Ruiz Cortines sait se tailler une place parmi les habiles manœuvriers et résoudre momentanément des problèmes difficiles ; non seulement il survit à la crise politique du P. R. I., mais encore il s’impose sans recourir aux méthodes classiques, sans doute parce qu’il n’est pas en position de force et ne peut imposer sa volonté comme un Cárdenas ou un Alemán. De là une relative démocratisation de la vie interne du parti, que d’aucuns trouvent prématurée.


López Mateos (1958-1964)

Ruiz Cortines choisit Adolfo López Mateos (1910-1969) pour son successeur et se retire à Veracruz. Le nouveau président conserve les collaborateurs de Ruiz Cortines. Il doit faire face à une intense agitation ouvrière, encouragée par l’évolution du castrisme, pour lequel vibrent momentanément les foules mexicaines, ce qui, par réaction, inquiète le capital étranger et réveille la droite. Tout semble se ramener au choix entre une rechute révolutionnaire, suivant l’exemple cubain, ou le maintien décidé de la politique classique de croissance adossée à la puissance des États-Unis.

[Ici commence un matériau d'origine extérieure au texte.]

(** X21.  When an image given by element or by address cannot be fetched,
    nothing is written to the clipboard and the caller gets one error whose
    message starts with the fetch-failure prefix: followed by the message of
    the network error, or, for an HTTP answer that is not ok, by
    [Failed to fetch image: ] and the status. *)
Theorem copyImage_fetch_failure :
  forall (tm : Timers) (fetch : string -> Z -> promise Response)
         (write : nat -> list string -> Z -> promise unit) (url : string)
         (options : options) (now : Z) (t : Z),
    (forall e, fetch url now = Settled t (Rejected e) ->
       copyImage tm fetch write (FromString url) options now
         = Some (mkImageRun [Fetch url] []
                   (Settled t (Rejected (Error ("Failed to fetch image URL (CORS?): "
                                                  ++ message_of e))))) /\
       (url <> "" ->
        copyImage tm fetch write (FromImage url) options now
          = Some (mkImageRun [Fetch url] []
                    (Settled t (Rejected (Error ("Failed to fetch image (CORS?): "
                                                   ++ message_of e))))))) /\
    (forall response, fetch url now = Settled t (Resolved response) ->
       ok response = false ->
       copyImage tm fetch write (FromString url) options now
         = Some (mkImageRun [Fetch url] []
                   (Settled t (Rejected (Error
                      ("Failed to fetch image URL (CORS?): Failed to fetch image: "
                         ++ string_of_Z (status response)))))) /\
       (url <> "" ->
        copyImage tm fetch write (FromImage url) options now
          = Some (mkImageRun [Fetch url] []
                    (Settled t (Rejected (Error
                       ("Failed to fetch image (CORS?): Failed to fetch image: "
                          ++ string_of_Z (status response)))))))).
Proof.
  intros tm fetch write url options now t. split.
  - intros e Hf. split.
    + unfold copyImage, fetchImageBlob, fetch_blob. now rewrite Hf.
    + intros Hurl. unfold copyImage, fetchImageBlob, fetch_blob.
      destruct (String.eqb_spec url ""); [contradiction|]. now rewrite Hf.
  - intros response Hf Hok. split.
    + unfold copyImage, fetchImageBlob, fetch_blob. now rewrite Hf, Hok.
    + intros Hurl. unfold copyImage, fetchImageBlob, fetch_blob.
      destruct (String.eqb_spec url ""); [contradiction|]. now rewrite Hf, Hok.
Qed.

Lemma copyImage_fetch_failure_witness :
  copyImage exact_timers not_found no_write (FromString "https://example.org/a.png")
    OptAbsent 0
    = Some (mkImageRun [Fetch "https://example.org/a.png"] []
              (Settled 9 (Rejected (Error
                 "Failed to fetch image URL (CORS?): Failed to fetch image: 404")))).
Proof.
  apply (proj2 (copyImage_fetch_failure exact_timers not_found no_write
                  "https://example.org/a.png" OptAbsent 0 9)
           (mkResponse false 404 (fun _ => Pending)));
    reflexivity.
Defined.

(** *** Rich text *)

Lemma richAttempt_resolution : forall host g text html container now t v,
  snd (richAttempt host g text html container now) = Settled t (Resolved v) ->
  v = mkRich text html.
Proof.
  intros host g text html container now t v. unfold richAttempt.
  assert (Hlegacy : forall t0,
            snd (copyRichTextLegacy g text html container t0) = Settled t (Resolved v) ->
            v = mkRich text html).
  { intros t0. unfold copyRichTextLegacy. cbn [snd].
    destruct (match rich_execCommand g "copy" with
              | ExecReturns b => b | ExecThrows => false end);
      intros H; now inversion H. }
  destruct (isClipboardItemSupported host g) as [w|]; [|apply Hlegacy].
  unfold catch_item, copyRichTextModern. cbn [fst snd].
  destruct (w _ now) as [|t' [u|e]]; cbn [snd]; try discriminate.
  - intros H. now inversion H.
  - specialize (Hlegacy t').
    destruct (copyRichTextLegacy g text html container t') as [l q].
    exact Hlegacy.
Qed.

(** X22.  The public [copyRich] checks its argument before anything else
    and the environment next: it starts no attempt unless both [text] and
    [html] are strings and a document exists; and when it resolves, it
    resolves with exactly the pair it was given, whichever of the two paths
    did the copy. *)
Theorem copyRich_guards_and_result :
  forall (host : Host) (world : nat -> RichGlobals) (options : option rich_argument)
         (now : Z),
    exists tr p,
      copyRich host world options now = Some (tr, p) /\
      (tr <> [] ->
       _isBrowser host = true /\
       exists o, options = Some o /\
                 _isString (arg_text o) = true /\ _isString (arg_html o) = true) /\
      (forall t v, p = Settled t (Resolved v) ->
         exists o, options = Some o /\
                   v = mkRich (chars (arg_text o)) (chars (arg_html o))).
Proof.
  intros host world options now. unfold copyRich.
  destruct options as [o|].
  2:{ do 2 eexists. split; [reflexivity|]. split; [congruence | discriminate]. }
  destruct (_isString (arg_text o)) eqn:Ht, (_isString (arg_html o)) eqn:Hh; cbn [negb orb];
    try (do 2 eexists; split; [reflexivity|]; split; [congruence | discriminate]).
  destruct (_isBrowser host) eqn:Hb; cbn [negb];
    try (do 2 eexists; split; [reflexivity|]; split; [congruence | discriminate]).
  unfold copyRichText. cbn [text html container rich_retries rich_retryDelay rich_timeout].
  match goal with
  | |- context [retryOperation ?m ?f ?c now] =>
      set (fn := f); set (cfg := c);
      destruct (retryOperation_run m fn cfg now)
        as (tr & q & _ & Hrun & _ & pre & i & t0 & _ & _ & Hq)
  end.
  rewrite Hrun. exists tr. eexists. split; [reflexivity|]. split; [eauto|].
  intros t v Hres. exists o. split; [reflexivity|].
  apply withTimeout_resolved in Hres.
  rewrite Hres in Hq. unfold fn in Hq. now apply richAttempt_resolution in Hq.
Qed.

End ItemsFacts.

(* ================================================================== *)
(** * Properties of click handling *)

Module ClickFacts.
Import Controller WriteChain Browser Items Click Scenarios MoreScenarios ControllerFacts.









(** X25.  A text given for the trigger wins over everything else: with a
    valid action, be it [cut], and whatever the target and the rich-copy flag,
    the click runs [copyText] on that text with the settings of the instance
    and nothing more, no element is read or emptied, and a [success] reports
    the action of the click with that very text. *)
Theorem given_text_wins :
  forall (host : Host) (page : Page) (self : Instance) (c : Clicked) (now : Z)
         (text : string),
    given_text c = Some text ->
    actionName c = "copy" \/ actionName c = "cut" ->
    exists tr p,
      copyText host (text_world page) text (instance_options self) now = Some (tr, p) /\
      onClick host page self c now
        = Some (mkClickRun (report (success_throws page) (actionName c) p)
                  (TextCopy tr) (Some p)) /\
      (forall a v, In (Success a v) (report (success_throws page) (actionName c) p) ->
         a = actionName c /\ v = text).
Proof.
  intros host page self c now text Htext Haction.
  destruct (BrowserFacts.copyText_returns host (text_world page) text
              (instance_options self) now) as (tr & p & Hcopy).
  exists tr, p. split; [exact Hcopy|]. split.
  - unfold onClick. rewrite Htext, Hcopy.
    destruct Haction as [-> | ->]; reflexivity.
  - intros a v Hin. destruct p as [|t [v'|e]]; cbn in Hin; try contradiction.
    + destruct Hin as [H|Hin].
      * inversion H; subst. split; [reflexivity|].
        eapply ChainMore.copyText_resolution; eauto.
      * destruct (success_throws page); [destruct Hin as [H|[]]; discriminate|].
        contradiction.
    + destruct Hin as [H|[]]. discriminate.
Qed.

Lemma given_text_wins_witness :
  exists tr p,
    copyText browser_host (text_world some_page) "hi"
      (instance_options default_instance) 0 = Some (tr, p) /\
    onClick browser_host some_page default_instance cut_with_text 0
      = Some (mkClickRun (report (success_throws some_page) (actionName cut_with_text) p)
                (TextCopy tr) (Some p)) /\
    (forall a v, In (Success a v) (report (success_throws some_page) (actionName cut_with_text) p) ->
       a = actionName cut_with_text /\ v = "hi").
Proof.
  apply (given_text_wins browser_host some_page default_instance cut_with_text 0 "hi").
  - reflexivity.
  - right. reflexivity.
Defined.

End ClickFacts.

López Mateos répond en mettant l’accent sur l’unité nationale et le « mexicanisme » : il brise toutes les manifestations dangereuses pour le pouvoir en 1958-59. Son ministre de l’Intérieur, Gustavó Díaz Ordaz (né en 1911), aidé de son assistant Luis Echeverría (né en 1922) réprime durement, en employant l’armée, la grève des cheminots : 200 morts et l’emprisonnement pour douze ans des principaux dirigeants. L’armée intervient encore pour déloger les paysans qui ont procédé à des occupations de terres ; les syndicats sont repris en main, en particulier celui des enseignants ; le peintre communiste Siqueiros, celui qui a jadis, mitraillette au poing, conduit un commando à l’assaut de la maison de Trotski, est mis en prison pour « son manque de patriotisme mexicain ». Le leader agraire Rubén Jaramillo est massacré avec toute sa famille par des militaires proches de la présidence.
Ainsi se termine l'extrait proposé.